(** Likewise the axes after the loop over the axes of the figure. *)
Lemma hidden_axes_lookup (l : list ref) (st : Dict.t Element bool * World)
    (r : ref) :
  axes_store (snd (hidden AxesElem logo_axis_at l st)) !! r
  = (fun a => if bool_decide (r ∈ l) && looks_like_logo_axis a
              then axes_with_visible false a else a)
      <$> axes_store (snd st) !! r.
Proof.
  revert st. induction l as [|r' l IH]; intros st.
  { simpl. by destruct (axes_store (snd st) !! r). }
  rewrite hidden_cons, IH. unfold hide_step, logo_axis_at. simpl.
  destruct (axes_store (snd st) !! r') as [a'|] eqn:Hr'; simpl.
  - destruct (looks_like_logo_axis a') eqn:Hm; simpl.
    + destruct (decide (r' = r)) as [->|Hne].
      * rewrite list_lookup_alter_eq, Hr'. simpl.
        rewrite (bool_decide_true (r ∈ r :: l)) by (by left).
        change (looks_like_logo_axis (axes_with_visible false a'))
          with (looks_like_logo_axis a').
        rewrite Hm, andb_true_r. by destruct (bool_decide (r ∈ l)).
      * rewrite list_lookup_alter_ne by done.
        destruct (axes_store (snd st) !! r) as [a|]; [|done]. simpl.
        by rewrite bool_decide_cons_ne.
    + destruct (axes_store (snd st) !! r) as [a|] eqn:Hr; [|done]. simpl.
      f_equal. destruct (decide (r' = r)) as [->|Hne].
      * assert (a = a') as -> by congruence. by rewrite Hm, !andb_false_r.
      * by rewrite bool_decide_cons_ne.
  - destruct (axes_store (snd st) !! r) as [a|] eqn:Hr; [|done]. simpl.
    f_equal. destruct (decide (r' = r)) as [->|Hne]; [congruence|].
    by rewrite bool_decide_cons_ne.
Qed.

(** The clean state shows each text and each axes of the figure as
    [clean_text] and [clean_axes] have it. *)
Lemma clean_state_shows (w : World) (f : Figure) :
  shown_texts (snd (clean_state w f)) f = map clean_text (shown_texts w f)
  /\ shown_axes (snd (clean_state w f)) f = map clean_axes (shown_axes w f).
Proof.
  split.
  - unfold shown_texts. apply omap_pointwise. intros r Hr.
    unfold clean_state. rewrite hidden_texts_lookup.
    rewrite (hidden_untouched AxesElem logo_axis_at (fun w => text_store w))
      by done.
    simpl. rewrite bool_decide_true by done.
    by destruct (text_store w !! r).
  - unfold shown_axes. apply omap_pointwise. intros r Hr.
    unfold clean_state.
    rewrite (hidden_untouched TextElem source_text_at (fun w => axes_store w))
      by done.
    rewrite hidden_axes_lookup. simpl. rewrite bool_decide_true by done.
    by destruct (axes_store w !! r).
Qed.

--------------------

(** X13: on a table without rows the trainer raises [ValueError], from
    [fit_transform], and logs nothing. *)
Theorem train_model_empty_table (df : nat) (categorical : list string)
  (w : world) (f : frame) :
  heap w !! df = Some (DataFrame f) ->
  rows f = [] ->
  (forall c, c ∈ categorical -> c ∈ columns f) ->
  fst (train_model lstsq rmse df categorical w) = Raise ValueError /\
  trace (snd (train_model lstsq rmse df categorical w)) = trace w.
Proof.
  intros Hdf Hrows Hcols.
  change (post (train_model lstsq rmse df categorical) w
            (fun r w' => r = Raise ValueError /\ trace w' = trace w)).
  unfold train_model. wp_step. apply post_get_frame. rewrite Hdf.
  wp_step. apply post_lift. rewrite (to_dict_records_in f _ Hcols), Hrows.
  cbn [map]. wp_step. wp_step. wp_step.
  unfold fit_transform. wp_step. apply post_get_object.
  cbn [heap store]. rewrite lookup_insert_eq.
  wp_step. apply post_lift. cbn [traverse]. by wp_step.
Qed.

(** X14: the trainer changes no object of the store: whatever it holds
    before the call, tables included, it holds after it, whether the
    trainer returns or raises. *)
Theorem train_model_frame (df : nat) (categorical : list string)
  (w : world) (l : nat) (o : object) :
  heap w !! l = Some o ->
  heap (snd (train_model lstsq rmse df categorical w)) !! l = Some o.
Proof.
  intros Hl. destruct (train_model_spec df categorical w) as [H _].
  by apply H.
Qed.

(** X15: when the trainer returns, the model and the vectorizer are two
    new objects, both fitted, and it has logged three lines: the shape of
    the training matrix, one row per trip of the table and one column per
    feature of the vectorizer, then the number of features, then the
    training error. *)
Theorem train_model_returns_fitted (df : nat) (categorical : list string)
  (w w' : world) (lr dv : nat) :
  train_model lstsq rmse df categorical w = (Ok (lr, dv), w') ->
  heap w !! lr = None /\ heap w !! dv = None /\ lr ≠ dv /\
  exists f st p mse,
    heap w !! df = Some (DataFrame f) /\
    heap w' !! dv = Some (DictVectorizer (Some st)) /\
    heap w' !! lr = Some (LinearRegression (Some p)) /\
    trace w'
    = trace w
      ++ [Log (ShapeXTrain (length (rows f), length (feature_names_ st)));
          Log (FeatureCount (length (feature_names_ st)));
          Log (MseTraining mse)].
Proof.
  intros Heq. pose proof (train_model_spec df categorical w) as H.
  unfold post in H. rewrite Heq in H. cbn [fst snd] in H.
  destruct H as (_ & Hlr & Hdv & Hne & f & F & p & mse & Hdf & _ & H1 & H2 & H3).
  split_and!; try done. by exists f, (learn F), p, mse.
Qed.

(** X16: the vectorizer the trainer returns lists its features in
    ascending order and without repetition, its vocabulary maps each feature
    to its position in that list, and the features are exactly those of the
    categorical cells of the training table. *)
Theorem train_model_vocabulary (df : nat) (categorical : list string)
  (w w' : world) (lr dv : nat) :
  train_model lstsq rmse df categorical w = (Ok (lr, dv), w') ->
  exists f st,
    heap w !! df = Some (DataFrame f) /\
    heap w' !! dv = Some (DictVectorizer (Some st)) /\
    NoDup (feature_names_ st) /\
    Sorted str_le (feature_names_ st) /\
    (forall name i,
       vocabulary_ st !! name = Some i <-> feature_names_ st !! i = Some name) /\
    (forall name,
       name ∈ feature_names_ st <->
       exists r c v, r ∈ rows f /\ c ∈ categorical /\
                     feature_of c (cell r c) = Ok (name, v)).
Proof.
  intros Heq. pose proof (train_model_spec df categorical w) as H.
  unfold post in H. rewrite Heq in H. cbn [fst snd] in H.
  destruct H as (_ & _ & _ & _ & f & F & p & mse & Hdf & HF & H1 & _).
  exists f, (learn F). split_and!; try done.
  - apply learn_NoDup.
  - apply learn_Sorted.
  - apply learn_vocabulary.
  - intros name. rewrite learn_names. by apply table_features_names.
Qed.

--------------------

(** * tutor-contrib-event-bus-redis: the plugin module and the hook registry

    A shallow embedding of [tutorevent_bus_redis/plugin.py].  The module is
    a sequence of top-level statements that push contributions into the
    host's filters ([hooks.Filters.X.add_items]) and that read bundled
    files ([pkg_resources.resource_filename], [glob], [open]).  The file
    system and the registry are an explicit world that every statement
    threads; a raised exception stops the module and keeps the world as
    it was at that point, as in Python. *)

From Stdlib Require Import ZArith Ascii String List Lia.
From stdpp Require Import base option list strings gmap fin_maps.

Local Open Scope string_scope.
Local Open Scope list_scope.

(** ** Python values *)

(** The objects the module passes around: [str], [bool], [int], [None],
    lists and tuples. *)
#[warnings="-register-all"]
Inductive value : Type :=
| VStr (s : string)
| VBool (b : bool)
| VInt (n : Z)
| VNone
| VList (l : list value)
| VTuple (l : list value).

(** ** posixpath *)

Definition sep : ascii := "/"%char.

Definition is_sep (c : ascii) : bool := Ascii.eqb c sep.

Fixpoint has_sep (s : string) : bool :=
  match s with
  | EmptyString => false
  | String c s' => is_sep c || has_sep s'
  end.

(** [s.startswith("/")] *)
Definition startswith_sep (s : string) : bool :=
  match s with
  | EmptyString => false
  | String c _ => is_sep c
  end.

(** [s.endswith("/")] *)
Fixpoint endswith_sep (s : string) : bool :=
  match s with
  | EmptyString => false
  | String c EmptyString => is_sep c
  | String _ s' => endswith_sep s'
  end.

--------------------

Work item:
Please go through the data above and copy each line that has the word "Lemma".

Answer:
Lemma hidden_axes_lookup (l : list ref) (st : Dict.t Element bool * World)
Lemma clean_state_shows (w : World) (f : Figure) :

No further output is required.